Dataset records
↓

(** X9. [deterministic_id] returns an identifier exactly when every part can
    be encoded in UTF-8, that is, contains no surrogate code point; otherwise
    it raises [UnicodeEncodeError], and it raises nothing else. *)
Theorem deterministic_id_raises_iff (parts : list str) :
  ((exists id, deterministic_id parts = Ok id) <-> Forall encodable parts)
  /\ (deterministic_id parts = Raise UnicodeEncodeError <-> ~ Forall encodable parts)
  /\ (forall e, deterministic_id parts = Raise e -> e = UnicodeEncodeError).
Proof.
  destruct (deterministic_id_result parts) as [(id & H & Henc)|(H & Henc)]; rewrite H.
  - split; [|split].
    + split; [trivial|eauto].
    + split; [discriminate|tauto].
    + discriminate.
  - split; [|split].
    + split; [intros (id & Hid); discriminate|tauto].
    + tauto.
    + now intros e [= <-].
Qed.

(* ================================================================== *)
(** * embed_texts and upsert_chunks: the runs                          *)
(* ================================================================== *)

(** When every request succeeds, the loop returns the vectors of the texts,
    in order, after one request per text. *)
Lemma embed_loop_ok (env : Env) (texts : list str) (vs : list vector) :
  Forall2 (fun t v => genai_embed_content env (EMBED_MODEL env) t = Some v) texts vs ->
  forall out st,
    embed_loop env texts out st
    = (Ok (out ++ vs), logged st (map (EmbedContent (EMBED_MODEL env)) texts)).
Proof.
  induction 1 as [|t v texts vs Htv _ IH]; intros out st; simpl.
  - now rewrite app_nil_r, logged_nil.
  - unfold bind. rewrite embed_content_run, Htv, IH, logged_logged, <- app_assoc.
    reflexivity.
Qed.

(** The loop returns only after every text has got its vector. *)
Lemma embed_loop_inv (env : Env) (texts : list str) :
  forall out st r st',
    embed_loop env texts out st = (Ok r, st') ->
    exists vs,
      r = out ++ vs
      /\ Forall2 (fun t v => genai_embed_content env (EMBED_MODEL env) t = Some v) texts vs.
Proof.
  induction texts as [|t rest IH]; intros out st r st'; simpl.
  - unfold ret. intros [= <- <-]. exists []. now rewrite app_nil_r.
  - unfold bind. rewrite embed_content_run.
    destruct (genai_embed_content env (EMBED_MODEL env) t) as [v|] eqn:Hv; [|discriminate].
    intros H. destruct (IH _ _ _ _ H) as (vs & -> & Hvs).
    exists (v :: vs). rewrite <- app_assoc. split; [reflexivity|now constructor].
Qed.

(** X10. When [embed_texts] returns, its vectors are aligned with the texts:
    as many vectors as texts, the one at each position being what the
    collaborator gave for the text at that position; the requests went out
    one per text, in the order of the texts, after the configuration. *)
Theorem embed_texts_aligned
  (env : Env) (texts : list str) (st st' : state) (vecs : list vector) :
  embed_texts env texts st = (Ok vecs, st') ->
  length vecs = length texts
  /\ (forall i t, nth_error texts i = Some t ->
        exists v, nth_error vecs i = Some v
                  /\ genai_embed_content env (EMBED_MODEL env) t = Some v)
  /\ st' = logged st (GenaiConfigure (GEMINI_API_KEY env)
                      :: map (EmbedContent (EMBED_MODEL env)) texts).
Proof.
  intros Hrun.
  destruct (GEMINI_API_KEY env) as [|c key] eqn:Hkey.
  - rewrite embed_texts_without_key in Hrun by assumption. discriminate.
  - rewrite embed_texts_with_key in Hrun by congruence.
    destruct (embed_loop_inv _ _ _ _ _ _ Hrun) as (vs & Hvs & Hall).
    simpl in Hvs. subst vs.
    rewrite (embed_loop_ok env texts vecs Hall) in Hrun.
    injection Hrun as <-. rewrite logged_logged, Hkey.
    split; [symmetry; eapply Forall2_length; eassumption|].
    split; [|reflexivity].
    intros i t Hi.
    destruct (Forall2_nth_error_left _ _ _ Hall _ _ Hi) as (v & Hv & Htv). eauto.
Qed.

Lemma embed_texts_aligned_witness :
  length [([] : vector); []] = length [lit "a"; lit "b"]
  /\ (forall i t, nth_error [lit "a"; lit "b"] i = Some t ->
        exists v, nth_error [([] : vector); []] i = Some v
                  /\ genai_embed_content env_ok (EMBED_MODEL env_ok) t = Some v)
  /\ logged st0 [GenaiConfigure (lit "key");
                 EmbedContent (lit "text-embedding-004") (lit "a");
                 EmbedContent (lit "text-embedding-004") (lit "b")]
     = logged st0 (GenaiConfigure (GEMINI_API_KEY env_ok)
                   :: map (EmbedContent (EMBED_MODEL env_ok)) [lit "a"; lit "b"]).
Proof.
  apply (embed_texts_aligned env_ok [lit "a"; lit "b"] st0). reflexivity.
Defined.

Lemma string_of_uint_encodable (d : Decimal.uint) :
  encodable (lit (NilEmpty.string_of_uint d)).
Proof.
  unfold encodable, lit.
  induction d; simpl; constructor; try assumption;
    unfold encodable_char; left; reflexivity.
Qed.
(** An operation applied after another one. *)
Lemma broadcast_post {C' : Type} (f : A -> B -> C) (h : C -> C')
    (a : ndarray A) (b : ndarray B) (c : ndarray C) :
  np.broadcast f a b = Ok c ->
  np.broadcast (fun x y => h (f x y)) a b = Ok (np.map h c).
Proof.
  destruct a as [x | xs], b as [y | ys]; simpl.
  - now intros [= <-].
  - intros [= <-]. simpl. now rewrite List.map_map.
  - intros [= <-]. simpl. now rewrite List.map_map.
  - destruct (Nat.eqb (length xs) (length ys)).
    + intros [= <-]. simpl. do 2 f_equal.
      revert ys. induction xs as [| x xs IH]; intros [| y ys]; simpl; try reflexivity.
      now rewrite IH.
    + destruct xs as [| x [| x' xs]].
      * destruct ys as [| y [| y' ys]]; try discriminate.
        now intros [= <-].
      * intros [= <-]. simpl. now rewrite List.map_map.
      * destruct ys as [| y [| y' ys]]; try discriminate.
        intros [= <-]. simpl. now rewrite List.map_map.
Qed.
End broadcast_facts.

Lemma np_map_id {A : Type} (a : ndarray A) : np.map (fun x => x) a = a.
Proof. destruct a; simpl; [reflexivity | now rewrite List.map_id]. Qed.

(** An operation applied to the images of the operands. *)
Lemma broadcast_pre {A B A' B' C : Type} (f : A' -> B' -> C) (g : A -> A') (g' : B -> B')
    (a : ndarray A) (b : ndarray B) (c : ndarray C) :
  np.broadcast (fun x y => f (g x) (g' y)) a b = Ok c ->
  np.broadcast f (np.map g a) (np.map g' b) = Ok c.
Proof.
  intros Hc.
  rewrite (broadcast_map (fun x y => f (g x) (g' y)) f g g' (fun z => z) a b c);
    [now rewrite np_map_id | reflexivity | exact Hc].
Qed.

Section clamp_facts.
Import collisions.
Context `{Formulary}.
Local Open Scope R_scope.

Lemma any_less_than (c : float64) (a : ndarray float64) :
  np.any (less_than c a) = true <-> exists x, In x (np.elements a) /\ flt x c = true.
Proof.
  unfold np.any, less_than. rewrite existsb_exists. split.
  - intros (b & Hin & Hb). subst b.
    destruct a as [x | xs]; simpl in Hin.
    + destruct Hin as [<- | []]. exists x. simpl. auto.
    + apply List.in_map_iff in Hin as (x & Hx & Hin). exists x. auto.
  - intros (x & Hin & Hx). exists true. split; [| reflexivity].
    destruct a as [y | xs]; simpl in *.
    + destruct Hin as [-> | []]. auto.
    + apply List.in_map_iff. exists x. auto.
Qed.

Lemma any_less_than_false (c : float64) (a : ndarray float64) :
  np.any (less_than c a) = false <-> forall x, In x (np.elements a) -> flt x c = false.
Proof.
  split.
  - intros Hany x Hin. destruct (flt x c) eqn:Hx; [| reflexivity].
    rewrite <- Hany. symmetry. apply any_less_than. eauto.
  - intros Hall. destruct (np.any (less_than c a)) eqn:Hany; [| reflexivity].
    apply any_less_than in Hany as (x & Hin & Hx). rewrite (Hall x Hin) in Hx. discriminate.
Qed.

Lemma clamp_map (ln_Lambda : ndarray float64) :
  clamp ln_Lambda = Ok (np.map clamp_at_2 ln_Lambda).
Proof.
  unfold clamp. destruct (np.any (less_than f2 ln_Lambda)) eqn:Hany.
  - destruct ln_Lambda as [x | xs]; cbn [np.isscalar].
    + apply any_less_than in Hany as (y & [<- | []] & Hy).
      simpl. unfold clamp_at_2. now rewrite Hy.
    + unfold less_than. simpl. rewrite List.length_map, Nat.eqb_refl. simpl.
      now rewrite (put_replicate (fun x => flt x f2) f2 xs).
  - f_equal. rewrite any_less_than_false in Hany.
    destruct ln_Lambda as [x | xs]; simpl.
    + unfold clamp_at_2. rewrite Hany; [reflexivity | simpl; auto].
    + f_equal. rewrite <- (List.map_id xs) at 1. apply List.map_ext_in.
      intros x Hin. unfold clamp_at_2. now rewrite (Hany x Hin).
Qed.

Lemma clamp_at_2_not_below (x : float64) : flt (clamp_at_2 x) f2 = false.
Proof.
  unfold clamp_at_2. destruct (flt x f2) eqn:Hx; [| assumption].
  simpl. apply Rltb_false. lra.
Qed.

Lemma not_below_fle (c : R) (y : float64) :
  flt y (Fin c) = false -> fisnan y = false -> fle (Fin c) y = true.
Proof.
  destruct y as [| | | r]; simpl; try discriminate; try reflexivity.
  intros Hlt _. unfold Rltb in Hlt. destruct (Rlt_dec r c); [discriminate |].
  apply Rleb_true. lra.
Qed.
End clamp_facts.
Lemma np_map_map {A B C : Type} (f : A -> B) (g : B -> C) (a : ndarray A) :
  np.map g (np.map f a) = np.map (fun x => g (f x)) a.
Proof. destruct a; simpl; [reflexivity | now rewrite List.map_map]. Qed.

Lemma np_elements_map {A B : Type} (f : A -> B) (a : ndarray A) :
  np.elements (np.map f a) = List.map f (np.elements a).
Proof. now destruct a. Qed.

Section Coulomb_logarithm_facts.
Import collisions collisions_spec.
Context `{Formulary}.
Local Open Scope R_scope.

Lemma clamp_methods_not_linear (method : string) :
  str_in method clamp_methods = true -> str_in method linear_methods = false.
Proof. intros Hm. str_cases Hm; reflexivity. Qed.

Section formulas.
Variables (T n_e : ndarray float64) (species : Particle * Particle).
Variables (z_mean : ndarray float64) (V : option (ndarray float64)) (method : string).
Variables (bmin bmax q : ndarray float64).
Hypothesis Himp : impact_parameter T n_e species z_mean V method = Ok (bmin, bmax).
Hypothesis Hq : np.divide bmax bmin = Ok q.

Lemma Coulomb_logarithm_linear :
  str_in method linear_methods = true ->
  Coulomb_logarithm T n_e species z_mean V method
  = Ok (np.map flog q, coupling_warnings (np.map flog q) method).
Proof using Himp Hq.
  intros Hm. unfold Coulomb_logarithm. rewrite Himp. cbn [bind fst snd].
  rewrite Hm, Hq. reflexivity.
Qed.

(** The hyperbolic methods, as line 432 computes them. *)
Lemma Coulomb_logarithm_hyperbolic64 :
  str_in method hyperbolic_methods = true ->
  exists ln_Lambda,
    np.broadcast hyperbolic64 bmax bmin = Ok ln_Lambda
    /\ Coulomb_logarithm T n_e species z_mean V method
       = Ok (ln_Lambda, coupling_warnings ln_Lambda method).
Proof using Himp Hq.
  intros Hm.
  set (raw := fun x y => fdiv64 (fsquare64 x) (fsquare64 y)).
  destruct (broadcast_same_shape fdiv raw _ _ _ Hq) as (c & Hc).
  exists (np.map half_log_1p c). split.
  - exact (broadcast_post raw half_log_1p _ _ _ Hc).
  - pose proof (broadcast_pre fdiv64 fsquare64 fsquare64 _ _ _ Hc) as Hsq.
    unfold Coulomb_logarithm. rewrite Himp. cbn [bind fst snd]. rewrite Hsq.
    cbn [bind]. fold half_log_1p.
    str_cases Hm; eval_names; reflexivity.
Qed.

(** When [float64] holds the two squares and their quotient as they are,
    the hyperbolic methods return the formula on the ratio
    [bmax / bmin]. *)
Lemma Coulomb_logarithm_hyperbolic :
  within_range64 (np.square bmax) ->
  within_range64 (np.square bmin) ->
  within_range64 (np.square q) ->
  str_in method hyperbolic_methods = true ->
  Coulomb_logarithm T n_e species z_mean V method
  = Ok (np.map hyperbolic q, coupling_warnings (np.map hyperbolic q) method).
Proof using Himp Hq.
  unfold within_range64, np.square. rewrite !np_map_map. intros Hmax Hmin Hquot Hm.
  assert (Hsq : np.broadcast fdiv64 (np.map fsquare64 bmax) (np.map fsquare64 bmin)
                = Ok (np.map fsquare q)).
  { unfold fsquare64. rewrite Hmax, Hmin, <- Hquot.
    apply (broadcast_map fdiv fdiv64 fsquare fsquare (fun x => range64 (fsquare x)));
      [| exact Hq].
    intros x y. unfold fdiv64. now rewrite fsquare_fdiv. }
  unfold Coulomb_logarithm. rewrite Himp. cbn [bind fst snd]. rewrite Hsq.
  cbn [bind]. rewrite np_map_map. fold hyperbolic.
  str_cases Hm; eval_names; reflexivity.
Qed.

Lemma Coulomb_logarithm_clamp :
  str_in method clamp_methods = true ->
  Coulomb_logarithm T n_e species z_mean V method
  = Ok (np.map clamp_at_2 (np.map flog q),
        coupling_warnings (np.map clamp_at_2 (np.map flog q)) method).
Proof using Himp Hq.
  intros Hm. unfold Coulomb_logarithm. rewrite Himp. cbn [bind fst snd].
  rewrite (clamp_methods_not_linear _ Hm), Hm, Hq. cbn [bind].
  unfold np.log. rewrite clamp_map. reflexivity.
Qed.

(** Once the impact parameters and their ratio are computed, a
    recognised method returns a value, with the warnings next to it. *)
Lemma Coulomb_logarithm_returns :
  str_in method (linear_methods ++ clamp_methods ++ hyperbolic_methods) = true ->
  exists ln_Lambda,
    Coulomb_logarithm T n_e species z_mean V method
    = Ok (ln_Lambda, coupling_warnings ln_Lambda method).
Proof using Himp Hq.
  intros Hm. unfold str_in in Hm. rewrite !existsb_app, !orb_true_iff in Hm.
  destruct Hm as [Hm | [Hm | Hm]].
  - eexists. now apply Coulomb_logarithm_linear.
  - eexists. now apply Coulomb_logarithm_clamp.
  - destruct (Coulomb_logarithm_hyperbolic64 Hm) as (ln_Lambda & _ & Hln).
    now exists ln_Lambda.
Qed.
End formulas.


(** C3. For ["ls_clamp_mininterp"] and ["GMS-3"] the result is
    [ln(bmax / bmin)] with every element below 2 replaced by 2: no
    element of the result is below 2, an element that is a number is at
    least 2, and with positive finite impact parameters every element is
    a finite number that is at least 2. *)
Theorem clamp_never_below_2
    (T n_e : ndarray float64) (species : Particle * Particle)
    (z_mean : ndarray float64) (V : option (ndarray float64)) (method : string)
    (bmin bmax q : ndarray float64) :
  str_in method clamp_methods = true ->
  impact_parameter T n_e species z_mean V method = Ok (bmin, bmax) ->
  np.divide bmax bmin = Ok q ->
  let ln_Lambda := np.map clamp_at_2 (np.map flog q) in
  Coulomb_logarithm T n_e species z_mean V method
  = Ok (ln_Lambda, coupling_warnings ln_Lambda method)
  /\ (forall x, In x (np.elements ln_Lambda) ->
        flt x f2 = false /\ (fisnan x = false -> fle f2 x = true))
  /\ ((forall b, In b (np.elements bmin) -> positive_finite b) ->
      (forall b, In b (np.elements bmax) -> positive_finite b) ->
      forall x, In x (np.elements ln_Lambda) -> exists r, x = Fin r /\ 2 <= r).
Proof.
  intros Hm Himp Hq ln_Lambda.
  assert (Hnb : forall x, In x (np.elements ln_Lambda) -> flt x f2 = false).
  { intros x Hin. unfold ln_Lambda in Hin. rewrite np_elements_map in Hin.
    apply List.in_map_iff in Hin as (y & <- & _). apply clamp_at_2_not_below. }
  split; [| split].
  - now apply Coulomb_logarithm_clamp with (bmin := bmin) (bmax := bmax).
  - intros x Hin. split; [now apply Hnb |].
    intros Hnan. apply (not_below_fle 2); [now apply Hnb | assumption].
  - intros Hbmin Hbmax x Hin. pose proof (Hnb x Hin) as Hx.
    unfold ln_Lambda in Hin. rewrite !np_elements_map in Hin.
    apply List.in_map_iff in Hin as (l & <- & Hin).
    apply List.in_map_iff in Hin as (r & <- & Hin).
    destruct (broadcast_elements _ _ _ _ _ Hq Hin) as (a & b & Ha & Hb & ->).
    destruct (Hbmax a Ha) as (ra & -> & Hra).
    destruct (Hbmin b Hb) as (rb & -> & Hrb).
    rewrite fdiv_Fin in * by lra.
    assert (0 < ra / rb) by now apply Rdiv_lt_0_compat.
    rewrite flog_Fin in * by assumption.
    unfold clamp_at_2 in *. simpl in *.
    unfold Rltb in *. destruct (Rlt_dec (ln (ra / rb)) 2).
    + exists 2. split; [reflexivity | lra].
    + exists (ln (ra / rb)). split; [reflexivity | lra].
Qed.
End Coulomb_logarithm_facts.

↑

◆ **Exercise instructions**: Your answer should consist only of the lines above between the line holding "logged_logged, <- app_assoc." and the line holding "length [([] : vector);", inclusive, each transcribed exactly.

◆ **Output of the exercise**:
  - unfold bind. rewrite embed_content_run, Htv, IH, logged_logged, <- app_assoc.
    reflexivity.
Qed.

(** The loop returns only after every text has got its vector. *)
Lemma embed_loop_inv (env : Env) (texts : list str) :
  forall out st r st',
    embed_loop env texts out st = (Ok r, st') ->
    exists vs,
      r = out ++ vs
      /\ Forall2 (fun t v => genai_embed_content env (EMBED_MODEL env) t = Some v) texts vs.
Proof.
  induction texts as [|t rest IH]; intros out st r st'; simpl.
  - unfold ret. intros [= <- <-]. exists []. now rewrite app_nil_r.
  - unfold bind. rewrite embed_content_run.
    destruct (genai_embed_content env (EMBED_MODEL env) t) as [v|] eqn:Hv; [|discriminate].
    intros H. destruct (IH _ _ _ _ H) as (vs & -> & Hvs).
    exists (v :: vs). rewrite <- app_assoc. split; [reflexivity|now constructor].
Qed.

(** X10. When [embed_texts] returns, its vectors are aligned with the texts:
    as many vectors as texts, the one at each position being what the
    collaborator gave for the text at that position; the requests went out
    one per text, in the order of the texts, after the configuration. *)
Theorem embed_texts_aligned
  (env : Env) (texts : list str) (st st' : state) (vecs : list vector) :
  embed_texts env texts st = (Ok vecs, st') ->
  length vecs = length texts
  /\ (forall i t, nth_error texts i = Some t ->
        exists v, nth_error vecs i = Some v
                  /\ genai_embed_content env (EMBED_MODEL env) t = Some v)
  /\ st' = logged st (GenaiConfigure (GEMINI_API_KEY env)
                      :: map (EmbedContent (EMBED_MODEL env)) texts).
Proof.
  intros Hrun.
  destruct (GEMINI_API_KEY env) as [|c key] eqn:Hkey.
  - rewrite embed_texts_without_key in Hrun by assumption. discriminate.
  - rewrite embed_texts_with_key in Hrun by congruence.
    destruct (embed_loop_inv _ _ _ _ _ _ Hrun) as (vs & Hvs & Hall).
    simpl in Hvs. subst vs.
    rewrite (embed_loop_ok env texts vecs Hall) in Hrun.
    injection Hrun as <-. rewrite logged_logged, Hkey.
    split; [symmetry; eapply Forall2_length; eassumption|].
    split; [|reflexivity].
    intros i t Hi.
    destruct (Forall2_nth_error_left _ _ _ Hall _ _ Hi) as (v & Hv & Htv). eauto.
Qed.

Lemma embed_texts_aligned_witness :
  length [([] : vector); []] = length [lit "a"; lit "b"]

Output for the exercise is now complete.